Finite spiral air-filled solenoid

[VictorQ]

Homework Statement

Hi guys.
Electrical engineering student here trying to get some real physics under his skin.
I'm trying to derive the field and ultimately the inductance of a finite solenoid based on the spiral shape of the windings (because I assume - for no good reason - that the exact geometry is somehow significant).

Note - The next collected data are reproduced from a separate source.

(** X20. The three conversions that are not guarded read properties that the
    default property list of [get_deals] does not ask for.  So a record
    that carries only properties of the default list is always
    transformed, whatever their values: its associated-contacts count is
    0 and its forecast fields are null. *)
Theorem default_properties_always_transform deal scan tenant page uuid now :
  (forall key, is_Some (properties_of deal !! key) -> In key default_properties) ->
  exists row,
    transform_hubspot_deal deal scan tenant page uuid now = Ok row
    /\ num_associated_contacts row = 0
    /\ forecast_amount row = None
    /\ forecast_probability row = None.
Proof.
  intros Hkeys.
  assert (Habsent : forall key, ~ In key default_properties ->
                      properties_of deal !! key = None).
  { intros key Hnot. destruct (properties_of deal !! key) as [v|] eqn:E; [|reflexivity].
    exfalso. apply Hnot. apply Hkeys. rewrite E. eauto. }
  assert (Hnot : forall key,
            key = "num_associated_contacts" \/ key = "hs_forecast_amount"
            \/ key = "hs_forecast_probability" ->
            ~ In key default_properties).
  { intros key Hkey Hin. unfold default_properties in Hin. cbn [In] in Hin.
    destruct Hkey as [-> |[-> | ->]];
      repeat (destruct Hin as [Hin|Hin]; [discriminate|]); exact Hin. }
  unfold transform_hubspot_deal.
  rewrite (int_field_absent _ _ (Habsent _ (Hnot _ (or_introl eq_refl)))).
  rewrite (float_field_absent _ _
             (Habsent _ (Hnot _ (or_intror (or_introl eq_refl))))).
  rewrite (float_field_absent _ _
             (Habsent _ (Hnot _ (or_intror (or_intror eq_refl))))).
  eexists. split; [reflexivity|]. cbn. auto.
Qed.

End RequestedProperties.

Section ListingFacts.
Context `{PyBuiltins}.
Variable net : network.
Variable properties : option (list string).
Variable archived : bool.
Variable server : option string -> deals_page.
Hypothesis Hrel : reliable server net.

Lemma listed_app evs evs' : listed (evs ++ evs') = listed evs ++ listed evs'.
Proof. unfold listed. apply omap_app. Qed.

Lemma asked_app evs evs' : asked (evs ++ evs') = asked evs ++ asked evs'.
Proof. unfold asked. apply omap_app. Qed.

Lemma listed_yields deals : listed (List.map LYield deals) = deals.
Proof. induction deals as [|d ds IH]; cbn; [reflexivity|]. f_equal. exact IH. Qed.

Lemma asked_yields deals : asked (List.map LYield deals) = [].
Proof. induction deals as [|d ds IH]; cbn; [reflexivity|exact IH]. Qed.

Lemma listed_cons_fetch c io r evs : listed (LFetch c io r :: evs) = listed evs.
Proof. reflexivity. Qed.

Lemma asked_cons_fetch c io r evs : asked (LFetch c io r :: evs) = c :: asked evs.
Proof. reflexivity. Qed.

(** On a network that always answers, [get_deals] returns the server's
    page after a single request. *)
Lemma get_deals_reliable_once limit after cl :
  exists io cl',
    get_deals net limit after properties archived cl
    = (io, cl', Ok (server (sent_cursor after)))
    /\ n_request cl' = S (n_request cl)
    /\ length (requests_sent io) = 1%nat.
Proof.
  unfold get_deals, _make_request. change max_retries with 3%nat.
  set (params := deals_params limit after properties archived).
  destruct (Hrel (n_request cl) params) as (r & Hr & H429 & Hstatus & Hjson).
  assert (Hv : verdict_of (session_request net (n_request cl) params) = Succeeds r).
  { rewrite Hr. unfold verdict_of.
    destruct (status_code r =? 429) eqn:E; [apply Z.eqb_eq in E; contradiction|].
    destruct ((400 <=? status_code r) && (status_code r <? 600)) eqn:E'; [|reflexivity].
    apply andb_true_iff in E' as (E1 & E2). apply Z.leb_le in E1. apply Z.ltb_lt in E2.
    lia. }
  pose proof (request_attempts_policy net params 3 0 cl 0 eq_refl ltac:(lia)
                ltac:(constructor)) as Hpol.
  rewrite Nat.add_0_r, Hv in Hpol. specialize (Hpol ltac:(intros _ [])).
  destruct (request_attempts net (seq 0 3) params cl) as [[io cl'] res].
  destruct Hpol as (Hsent & -> & _ & Hn). exists io, cl'. cbn [Nat.min] in *.
  rewrite Nat.add_0_r, Hv. cbn. rewrite Hjson, Hsent.
  split; [reflexivity|]. split; [lia|reflexivity].
Qed.
(** A cache miss whose gate lets the call through: one request is issued;
    the call then either throws, leaving the client as the gate left it,
    or stores a non-empty name and returns the success envelope. *)
Lemma getCountry_try_passed (c : ApiClient) (w : World) (url ip : string)
    (c1 : ApiClient) (w1 : World) :
  truthy_string (_cache c !! ip) = false →
  handleRateLimiting env (c, w) = (Ok tt, (c1, w1)) →
  let w2 := sent {| req_url := url; req_headers := _headers c |} w1 in
  (∃ e, status e ≠ Some 0
        ∧ getCountry_try env url ip (c, w) = (Throw e, (c1, w2)))
  ∨ (∃ name, name ≠ ""
        ∧ getCountry_try env url ip (c, w)
          = (Ok (success_envelope url c1 name),
             (set_cache (<[ip := name]> (_cache c1)) c1, w2))).
Proof.
  intros Hm Hg w2. subst w2.
  remember (getCountry_try env url ip (c, w)) as R eqn:HR.
  unfold getCountry_try, bind at 1 in HR. simpl in HR. rewrite Hm in HR.
  unfold bind at 1 in HR. rewrite Hg in HR.
  unfold bind at 1, liftW, fetch in HR. simpl in HR.
  destruct (upstream env _ _) as [msg|r].
  { left. exists (NativeError msg). by subst R. }
  unfold bind at 1, validateResponse in HR.
  destruct (Response.ok r); simpl in HR.
  2:{ left. eexists. split; [|exact HR]. simpl.
      destruct (Z.eqb_spec (Response.status r) 0); congruence. }
  unfold bind at 1, Response_json in HR.
  destruct (Response.json r) as [msg|body]; simpl in HR.
  { left. exists (NativeError msg). by subst R. }
  unfold bind at 1, validateResult in HR.
  destruct (provider c), body as [b|]; simpl in HR;
    try (left; eexists; split; [|exact HR]; discriminate).
  - destruct (ApiResult.error b) as [err|]; simpl in HR.
    { left. eexists. split; [|exact HR]. simpl. case_bool_decide; done. }
    unfold bind at 1 in HR. simpl in HR.
    destruct (ApiResult.country_name b) as [name|]; simpl in HR.
    2:{ left. eexists. split; [|exact HR]. done. }
    destruct (String.eqb_spec name ""); simpl in HR.
    { left. eexists. split; [|exact HR]. done. }
    right. exists name. split; [done|]. exact HR.
  - assert (HR' : R =
        bind (getCountryNameFromResult Ipxapi (Some b))
          (fun name =>
             if negb (truthy_string name)
             then throw (ApiError "Country not found for this IP"
                           (Some 400))
             else
               bind (update (fun c' =>
                       set_cache (<[ip := default "" name]> (_cache c'))
                         c'))
                 (fun _ =>
                    ApiClient_formatResult
                      [("apiUrl", VStr url);
                       ("name", VStr (default "" name))]))
          (c1, sent {| req_url := url; req_headers := _headers c |} w1)
        ∨ ∃ e, status e ≠ Some 0 ∧ R = (Throw e, (c1, sent {| req_url := url; req_headers := _headers c |} w1))).
    { destruct (ApiResult.success b) as [[|]|]; simpl in HR;
        [by left| |by left].
      right. eexists. split; [|exact HR]. done. }
    clear HR. destruct HR' as [HR|HR]; [|by left].
    unfold bind at 1 in HR. simpl in HR.
    destruct (ApiResult.country b) as [name|]; simpl in HR.
    2:{ left. eexists. split; [|exact HR]. done. }
    destruct (String.eqb_spec name ""); simpl in HR.
    { left. eexists. split; [|exact HR]. done. }
    right. exists name. split; [done|]. exact HR.
Qed.
Lemma validate_text_case_missing_witness :
  df_get messy_df "status" = Some (SStr [Some "Active"; None; Some "Active"]) /\
  (None ∈ [Some "Active"; None; Some "Active"]) /\
  validate_text_case ascii_lower messy_df "status" =
    Ok (false, "Found 3 rows with non-lowercase status").
Proof.
  assert (H1 : df_get messy_df "status"
               = Some (SStr [Some "Active"; None; Some "Active"])) by reflexivity.
  assert (H2 : None ∈ [Some "Active"; None; Some "Active"]) by by_decide.
  split; [exact H1|]. split; [exact H2|].
  apply (validate_text_case_missing ascii_lower messy_df "status" _ H1 H2).
Defined.




(** ** The aggregator *)

Section aggregator_facts.
Variables str_lower str_upper str_repr : string -> string.



End aggregator_facts.




(** ** The entry point *)

Section main_facts.
Variables str_lower str_upper str_repr : string -> string.
Variable path_exists : string -> bool.
Variable read_csv : string -> result DataFrame.
Variable stdout_error : string -> option exn.









End main_facts.




(** ** The model at work *)

(** A cleaned file of 24 rows passes every check and, on a standard
    output that takes every string, [main] exits with status 0. *)
Example cleaned_file_exits_zero :
  snd (main ascii_lower ascii_upper quote_repr
         (one_file "cleaned.csv") (one_file_csv "cleaned.csv" (cleaned_df 24))
         utf8_stdout ["validator.py"; "cleaned.csv"]) = 0%Z.
Proof. vm_compute. reflexivity. Qed.
(** * cms-api-gadget: the Host Bridge ([gadget.js]) and the API Client
      ([cms-api.js]) as a shallow embedding.

    The development follows the JavaScript sources:
    - [Module JS]: the fragment of JavaScript values the two files compute with;
    - [Module CmsApi]: [src/_lib/cms-api.js] (class [CmsApi]);
    - [Module Bridge]: the bridge with a pending-request registry and a
      normalized trusted origin (the first [gadget.js] of
      [src/unnamed/part_001]);
    - [Module Lib]: [src/_lib/gadget.js], the bridge with one listener per
      request.

    Objects that are mutated in place and shared between caller and callee
    live in an explicit store; everything the code does to the outside world
    (HTTP requests, [postMessage], timers, the event bus, the console, the
    page body) is recorded as an effect, in program order. *)

From Stdlib Require Import ZArith Lia Ascii String.
From stdpp Require Import gmap strings list fin_maps pretty.

#[local] Set Warnings "-register-all".
#[local] Open Scope Z_scope.

(** ** JavaScript values *)
Module JS.

(** Numbers: the code only computes with millisecond counts and retry
    counts, so finite numbers are integers; the non-finite ones are kept
    because [sendMessageToTop] tests [isFinite]. *)
Inductive jsnum := Fin (z : Z) | PInf | NInf | NaN.

(** Arrays are objects whose keys are their indices: the code below only
    reads own enumerable properties, truthiness and [typeof], for which the
    two coincide. *)
Inductive value :=
  | VUndef
  | VNull
  | VBool (b : bool)
  | VNum (n : jsnum)
  | VStr (s : string)
  | VObj (o : gmap string value).

Definition is_empty_string (s : string) : bool :=
  match s with EmptyString => true | _ => false end.

(** ToBoolean *)
Definition truthy (v : value) : bool :=
  match v with
  | VUndef | VNull => false
  | VBool b => b
  | VNum (Fin z) => negb (z =? 0)
  | VNum NaN => false
  | VNum _ => true
  | VStr s => negb (is_empty_string s)
  | VObj _ => true
  end.

Definition typeof (v : value) : string :=
  match v with
  | VUndef => "undefined"
  | VNull => "object"
  | VBool _ => "boolean"
  | VNum _ => "number"
  | VStr _ => "string"
  | VObj _ => "object"
  end.

(** [o.k] for an own data property of a plain object; [undefined] when the
    property is absent or the receiver is a primitive. *)
Definition get_prop (v : value) (k : string) : value :=
  match v with
  | VObj o => default VUndef (o !! k)
  | _ => VUndef
  end.

(** [obj.k] on a property bag such as the [gadget] object. *)
Definition field (o : gmap string value) (k : string) : value :=
  default VUndef (o !! k).

(** [a || b] *)
Definition js_or (a b : value) : value := if truthy a then a else b.

(** ToString, as a template literal applies it. *)
Definition num_to_string (n : jsnum) : string :=
  match n with
  | Fin z => pretty z
  | PInf => "Infinity"
  | NInf => "-Infinity"
  | NaN => "NaN"
  end.

Definition to_string (v : value) : string :=
  match v with
  | VUndef => "undefined"
  | VNull => "null"
  | VBool true => "true"
  | VBool false => "false"
  | VNum n => num_to_string n
  | VStr s => s
  | VObj _ => "[object Object]"
  end.

(** [a === b] when [a] is known to be a string. *)
Definition str_strict_eq (s : string) (v : value) : bool :=
  match v with
  | VStr s' => String.eqb s s'
  | _ => false
  end.

(** [s.includes(t)] *)
Fixpoint includes (s t : string) : bool :=
  String.prefix t s ||
  match s with
  | EmptyString => false
  | String _ s' => includes s' t
  end.

End JS.
Export JS.

(** ** The API client: [src/_lib/cms-api.js] *)
Module CmsApi.

(** *** Store

    [call] and the endpoint methods write into objects their caller handed
    in, so these objects live in a store and are passed by location.  Two
    kinds of object occur: parameter objects (string-keyed bags of values)
    and the request configs [{ method, endpoint, data, retries, delay }] of
    [call], typed as its JSDoc types them; [data] holds a location. *)
Abbreviation loc := nat.

Record call_config := CallConfig {
  method : string;
  endpoint : string;
  data : option loc;
  retries : option Z;
  delay : option Z;
}.

Inductive cell :=
  | CParams (o : gmap string value)
  | CConfig (c : call_config).

Abbreviation heap := (gmap loc cell).

(** *** What jQuery hands to the [fail] callback *)
Record jqXHR := JqXHR {
  responseJSON : value;
  http_status : Z;
}.

Inductive ajax_result :=
  | Done (body : value)
  | Failed (x : jqXHR) (status error : string).

(** *** Effects of a [call], in program order *)
Inductive effect :=
  | EAjax (type url : string) (params : gmap string value) (x_auth_token : value)
  | ELog (fmt : string) (args : list value)
  | ESetBody (innerHTML : string)
  | ESetTimeout (ms : Z)
  | EResolve (body : value)
  | EReject (x : jqXHR) (status error : string).

Definition is_ajax (e : effect) : bool :=
  match e with EAjax _ _ _ _ => true | _ => false end.

(** Number of HTTP attempts in a trace. *)
Fixpoint attempts (t : list effect) : nat :=
  match t with
  | [] => O
  | e :: t' => ((if is_ajax e then 1 else 0) + attempts t')%nat
  end.
Lemma two_reads_parked (messages : list string) (fa fb : File)
      (fill : ImageInfo -> Setter) (w : World) :
  (forall info, slot_effect (Wrote (fill info)) = true) ->
  (forall a b s, set (fill a) (set (fill b) s) = set (fill a) s) ->
  let handler f := awaitFileToImageInfo f (fun info => Call (fill info) Return) in
  let both := start (handler fb) (start (handler fa) w) in
  let n := length (parked w) in
  forall ra rb,
    app (step messages (ReadSettles n (Loaded ra))
           (step messages (ReadSettles (S n) (Loaded rb)) both))
    = match fileToImageInfo fa (Loaded ra) with
      | inr info => set (fill info) (app w)
      | inl _ => app w
      end
    /\ app (step messages (ReadSettles n (Loaded rb))
              (step messages (ReadSettles n (Loaded ra)) both))
       = match fileToImageInfo fb (Loaded rb) with
         | inr info => set (fill info) (app w)
         | inl _ => app w
         end.
Proof.
  intros Hfill Hset handler both n ra rb. subst both handler n.
  destruct (select_parks fa fill w Hfill) as (na & -> & Hoka & _ & Hwa).
  set (wa := mkWorld (app w) (interval w) (parked w ++ [AwaitingRead na])%list).
  destruct (select_parks fb fill wa Hfill) as (nb & -> & Hokb & _ & Hwb).
  subst wa. cbn [app interval parked].
  set (both := mkWorld (app w) (interval w)
                       ((parked w ++ [AwaitingRead na]) ++ [AwaitingRead nb])%list).
  destruct (parked_pair (parked w) (AwaitingRead na) (AwaitingRead nb))
    as (Hb & Hrb & Ha & Hra).
  split.
  - (* the second read settles first, the first read last *)
    destruct (read_settles_at messages both (S (length (parked w))) nb
                              (Loaded rb) Hb Hwb) as (A1 & _ & P1).
    set (w1 := step messages (ReadSettles (S (length (parked w))) (Loaded rb)) both)
      in *.
    cbn [parked both] in P1. rewrite Hrb in P1.
    assert (H1 : nth_error (parked w1) (length (parked w)) = Some (AwaitingRead na))
      by (rewrite P1; apply nth_error_last).
    destruct (read_settles_at messages w1 (length (parked w)) na
                              (Loaded ra) H1 Hwa) as (A2 & _ & _).
    rewrite A2, A1, Hoka, Hokb.
    cbn [fst fileToImageInfo after fold_left effect app both]. apply Hset.
  - (* the first read settles first, the second read last *)
    destruct (read_settles_at messages both (length (parked w)) na
                              (Loaded ra) Ha Hwa) as (A1 & _ & P1).
    set (w1 := step messages (ReadSettles (length (parked w)) (Loaded ra)) both)
      in *.
    cbn [parked both] in P1. rewrite Hra in P1.
    assert (H1 : nth_error (parked w1) (length (parked w)) = Some (AwaitingRead nb))
      by (rewrite P1; apply nth_error_last).
    destruct (read_settles_at messages w1 (length (parked w)) nb
                              (Loaded rb) H1 Hwb) as (A2 & _ & _).
    rewrite A2, A1, Hoka, Hokb.
    cbn [fst fileToImageInfo after fold_left effect app both]. apply Hset.
Qed.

Parameters: N number of turns, l length of coil, R0 radius of coil, I current in coil.
Assumptions: Lossless coil, static field (no displacement current).

Homework Equations

Ampere's law : $$\nabla^2 A = -\mu J$$
Parametric description of J(z) in cylindrical coordinates:
$$J(r,\theta,z) = I \cdot \frac{\delta(r-R0) \cdot \delta(\theta-N/l \cdot 2 \pi \cdot z ) } {\sqrt{1+l^2/N^2}} \cdot \left[ {1 , N/l \cdot 2 \pi \cdot z + \pi/2, l/N}\right]$$
where I is the current, and the bracket on the right is a vector in cyl. coords., where the scalar factors obviously do not multiply the angle component...

The Attempt at a Solution

Direct numerical integration of Biot-Savart's law did draw me a pretty picture of the H-field, but it seems to be an inefficient approach to calculating the impedance. It simply takes longer than I want to wait.

More promising: I managed to transform the current distribution vector field onto a cylindrical Fourier-space inspired by http://citeseerx.ist.psu.edu/viewdoc/download?doi=10.1.1.152.9411&rep=rep1&type=pdf". The transform I used is the polar transform described in the paper with a combined Fourier-series/BesselJ transform in the angular and radial directions respectively. I then tacked on a regular Fourier transform in the z-direction.

This diagonalized the Laplacian nicely and then gives me the transform of the vector potential. I can't manage the inverse transform, though, symbolically or numerically. Maple thought about it for about an hour before giving up completely...

The inductance can be written in terms of the vector potential, and via Stoke's theorem can be written as:
$$L=\frac{1}{I} \oint_C A \bullet d\vec{r}$$
where the curve C is up along the spiral and then directly down to the origin, nicely framing the flux linkage area of each turn.

I would like to calculate the inductance in the Fourier-domain directly, but how on Earth do I go about transforming the path integral?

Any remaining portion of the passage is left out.